General Zod is good (if we totally ignore most of his lines), though Michael Shannon strangely feels a little miscast. It isn’t that he doesn’t bring powerful dynamics to a part that could easily have been completely flat, it’s just that he’s better at sniveling Commodus-types (see Premium Rush, great little movie) than he is at genetically-engineered super warriors (just saying).

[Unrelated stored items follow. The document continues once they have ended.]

Definition sep : ascii := "/"%char.
Definition extsep : ascii := "."%char.

  (** [posixpath.split]:
<<
      i = p.rfind(sep) + 1
      head, tail = p[:i], p[i:]
      if head and head != sep*len(head):
          head = head.rstrip(sep)
      return head, tail
>> *)
Definition split (p : string) : string * string :=
    let i := (rfind sep p + 1)%Z in
    let head := slice_to i p in
    let tail := slice_from i p in
    let head :=
      if negb (String.eqb head "") && negb (all_char sep head)
      then rstrip sep head else head in
    (head, tail).

  (** [posixpath.join(a, b)] with one component [b]:
<<
      path = a
      if b.startswith(sep):                   path = b
      elif not path or path.endswith(sep):    path += b
      else:                                   path += sep + b
>> *)
Definition join (a b : string) : string :=
    if startswith_char sep b then b
    else if String.eqb a "" || endswith_char sep a then a +:+ b
    else a +:+ String sep b.

  (** The loop of [genericpath._splitext] that skips the leading dots of the
      file name: it answers [true] as soon as a character other than the dot
      is found at an index in [filenameIndex .. dotIndex - 1]; [n] counts the
      indices that remain. *)
Fixpoint skip_leading_dots (n : nat) (filenameIndex : Z) (p : string) : bool :=
    match n with
    | O => false
    | S n' =>
        if negb (String.eqb (slice filenameIndex (filenameIndex + 1) p)
                            (String extsep ""))
        then true
        else skip_leading_dots n' (filenameIndex + 1)%Z p
    end.

  (** [posixpath.splitext], that is [genericpath._splitext(p, '/', None, '.')]:
<<
      sepIndex = p.rfind(sep)
      dotIndex = p.rfind(extsep)
      if dotIndex > sepIndex:
          filenameIndex = sepIndex + 1
          while filenameIndex < dotIndex:
              if p[filenameIndex:filenameIndex+1] != extsep:
                  return p[:dotIndex], p[dotIndex:]
              filenameIndex += 1
      return p, p[:0]
>> *)
Definition splitext (p : string) : string * string :=
    let sepIndex := rfind sep p in
    let dotIndex := rfind extsep p in
    if (sepIndex <? dotIndex)%Z then
      let filenameIndex := (sepIndex + 1)%Z in
      if skip_leading_dots (Z.to_nat (dotIndex - filenameIndex)) filenameIndex p
      then (slice_to dotIndex p, slice_from dotIndex p)
      else (p, slice_to 0 p)
    else (p, slice_to 0 p).

End PosixPath.

(** ** Program state and effects *)

(** The fields of a [GlossVideo] instance that the methods read and write;
    [videofile_name] is [self.videofile.name]. [version] is a Python integer,
    hence unbounded. *)
Record GlossVideo := mkGlossVideo {
  gloss_id : string;
  version : Z;
  videofile_name : string
}.

(** The exceptions that can reach a caller: [ValueError] is raised by
    [reversion] itself, the two [OSError]s by [os.rename] and [os.unlink],
    and [ToolError] stands for whatever the frame extraction may raise.
    [DatabaseError] is what [self.save()] and [self.delete()] raise when the
    metadata store refuses the write, and [AssertionError] what
    [self.delete()] raises on an instance that has no row (no primary key). *)
Inductive exn :=
| ValueError | FileNotFoundError | PermissionError | ToolError
| DatabaseError | AssertionError.

(** What the environment can refuse to change: the file at a path, or the
    metadata store. *)
Inductive resource :=
| FilePath (p : string)
| MetadataStore.

#[global] Instance resource_eq_dec : EqDecision resource.
Proof. solve_decision. Defined.

#[global] Instance resource_countable : Countable resource.
Proof.
  refine (inj_countable'
            (fun r => match r with FilePath p => inl p | MetadataStore => inr tt end)
            (fun x => match x with inl p => FilePath p | inr _ => MetadataStore end) _).
  intros []; reflexivity.
Defined.

(** One entry per call of a side-effecting primitive, logged when the call is
    made, whether or not it succeeds. *)
Inductive event :=
| EvRename (src dst : string)
| EvUnlink (path : string)
| EvExtractFrame (src dst : string)
| EvSave (r : GlossVideo)
| EvDelete.

(** Modelled from the spec: [video.convertvideo.extract_frame] is imported by
    [models.py] but is not among the sources. The spec gives it the contract
    [extract_frame(video_path, dest_path) -> success|failure], a black-box
    external tool. A call either writes the frame and reports success,
    reports failure, or (as any Python call may) raises. *)
Inductive tool_result :=
| Extracted (frame : string)
| ExtractionFailed
| ExtractionRaised.

(** The state a method runs in. [files] maps every existing path to the
    content of the regular file stored there; [protected] holds what the
    environment refuses to change: a path in it makes [os.rename] and
    [os.unlink] fail with a permission error, the metadata store in it makes
    [self.save()] and [self.delete()] fail. [row] is the persisted metadata
    row of the record ([None] before it is first saved and once it is
    deleted). *)
Record state := mkState {
  self : GlossVideo;
  files : gmap string string;
  protected : gset resource;
  row : option GlossVideo;
  trace : list event
}.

Overall, the movie’s strengths are its weaknesses. For once, Superman truly looks like he’s flying faster than a speeding bullet; the question is, does he ever slow down? The action is amazing; but when will it stop? The special effects are staggering; but when do I actually get to invest in real people? The madly galloping finale packs too many wallops with an ungodly surplusage of CGI, bludgeoning us with pointless retreats, weird regroups, and in-freaking-terminable fights that go nowhere and fulfill none of the promises made by earlier plot points.
Man of Steel is basically a hilariously expensive prologue to the real Superman/Clark Kent story (for which we must await a sequel). It’s big, it’s confused, and it’s darn whopping messy. And despite looking great in the tights, even Supes can’t save it.
What’s the S stand for? I was hoping for something better.